If you asked my travelling partner who joined me to Cambodia how to describe this small Indochina country, I’m most certainly she’d say: Cambodia is not what you’d expect. It’s bizarre. Different. But really, really good. (I know this because I asked her!) I can’t think of one thing that was even remotely close to what we expected it to be like. But Cambodia is now one of my favourite countries – second only to New Zealand, I’d say. With such wonderful people, amazing food, and a strong cultural identity, I cannot wait to go back.
A Dark History of Corruption
The Cambodian people feel like they’ve gotten the short end of the stick, and I can’t say that I blame them. Cambodia used to be a much larger country, encompassing part of the areas that are now Thailand, Laos, and Vietnam. However, for various reasons which I won’t get into here, those lands have been taken away from them. The saddest fact is that some of the amazing temples that so obviously are of Cambodian architecture have been ceded to other countries. That’s the true loss.
However, the corruption and troubles didn’t end in the past -they are ongoing today. Everyone knows about the terrible things that happened under Pol Pot’s regime of Khmer Rouge – but did you know that many of the Khmer Rouge leaders are in power today? It is a wonder any of the Cambodians vote when every year, the same party gets elected, and those same leaders don’t actually live in Cambodia! Yes, most of the ruling party spend their time in China or elsewhere. It doesn’t exactly provide inspiration, doesn’t it?
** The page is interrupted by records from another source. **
(** * SOP finder: catalog parsing, hybrid retrieval and confidence calibration

    A shallow embedding of [src/local_sop_identifier.py]
    (class [LocalSOPIdentifier]) together with the properties of its
    specification.

    Conventions of the embedding.
    - A Python [str] is a [string] whose characters are the code points
      below 256.
    - A Python exception is a value of [exn]; a function that can raise
      returns a [result].
    - A [float] score is an exact rational of [Q]: the arithmetic of the
      retrieval ([/], [*], [+], [max], comparisons, [round(_, 4)]) is the
      real-number arithmetic that the float operations approximate; NaN and
      infinities are not represented.
    - The three external collaborators (sentence encoder, FAISS index,
      BM25 scorer) are functions stored in the identifier object. *)

From Stdlib Require Import List String Ascii Bool Arith ZArith Lia.
From Stdlib Require Import QArith Qround Lqa DecimalString Sorted Permutation.
From Corelib Require PrimFloat.
Import ListNotations.

Set Implicit Arguments.

(** ** Exceptions *)

Inductive exn : Type :=
| ValueError (msg : string)
| IndexError (msg : string)
| AttributeError (msg : string).

Inductive result (A : Type) : Type :=
| Ok (a : A)
| Raise (e : exn).

Arguments Ok {A} a.
Arguments Raise {A} e.

Definition bind {A B : Type} (m : result A) (k : A -> result B) : result B :=
  match m with
  | Ok a => k a
  | Raise e => Raise e
  end.

Declare Scope py_scope.
Delimit Scope py_scope with py.
Notation "x <- m ;; k" := (bind m (fun x => k))
  (at level 61, m at next level, right associativity) : py_scope.

(** [for x in l: ...] where the body can raise: the first exception stops
    the loop. *)
Fixpoint mapM {A B : Type} (f : A -> result B) (l : list A) : result (list B) :=
  match l with
  | [] => Ok []
  | x :: l' =>
      match f x with
      | Raise e => Raise e
      | Ok y =>
          match mapM f l' with
          | Raise e => Raise e
          | Ok ys => Ok (y :: ys)
          end
      end
  end.

(** ** Python string operations *)

Module PyStr.

Open Scope string_scope.

Definition code (c : ascii) : nat := nat_of_ascii c.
While in Phnom Phen, we met in person one of the three living survivors of the genocide and one of the witnesses in the current Khmer Rouge trial. Now that was an inspiration; via a translator, he told us about life in the cells and his daily activities. Looking deep into his eyes, I did not see revenge or regret or sadness. I saw a fire – a burning fire, of someone who didn’t succumb to evil but instead triumphed and wanted to tell everyone about it. That’s the spirit of the Cambodian people, alive and well despite all that has happened.
If you do nothing else from reading this post, please do me one favour – read up on your history of this small country. Then go pay a visit. While many of your tourist dollars will be filtered into the hands of greedy conglomerates (who run most of the hotels and control the government authorities that run the temples even), some of them will trickle down into the locals, and they need the money.
Cities of Contrast – Phnom Phen and Siem Reap
While visiting the two major cities in Cambodia, I couldn’t help but notice how the poor and rich live literally side-by-side. A middle class does not exist in Cambodia, either you are a have or a have not. So next to expansive five start resorts you have shanty towns and children who should be in school but instead are hawking counterfeit guidebooks on the street. It’s an interesting display.
The contrast is strong in Phnom Phen, the capital. It’s a less-visited destination, so the city has a very rough feel. You’ll find prostitutes just around the corner from one of the most expensive restaurants in the city, and along the waterfront where the city’s tourists gather for food and nightlife, locals beg and plead for tourists to take a ride in their tuk-tuk or buy whatever they’re selling.
You don’t notice it as much in Siem Reap (at least in the city centre), which has benefited from the Angkor Wat complex and other neighbouring temples. But you can’t help but wonder how bad things are by the pleading of the little children who follow you around almost everywhere and try to sell you something. We were amazing at the level of English some of them spoke – although they do teach everyone English in schools now, these children speak multiple languages and do a pretty good sales pitch. It’s just a shame the manner in which they’re learning it.
In Summary
That’s only a taste of Cambodia. I’ll be doing some further deep dives into our adventures there in future posts, including more information about the temples, travelling with a guide, Cambodian food, and much more!
Have you been to Cambodia? What’s your view?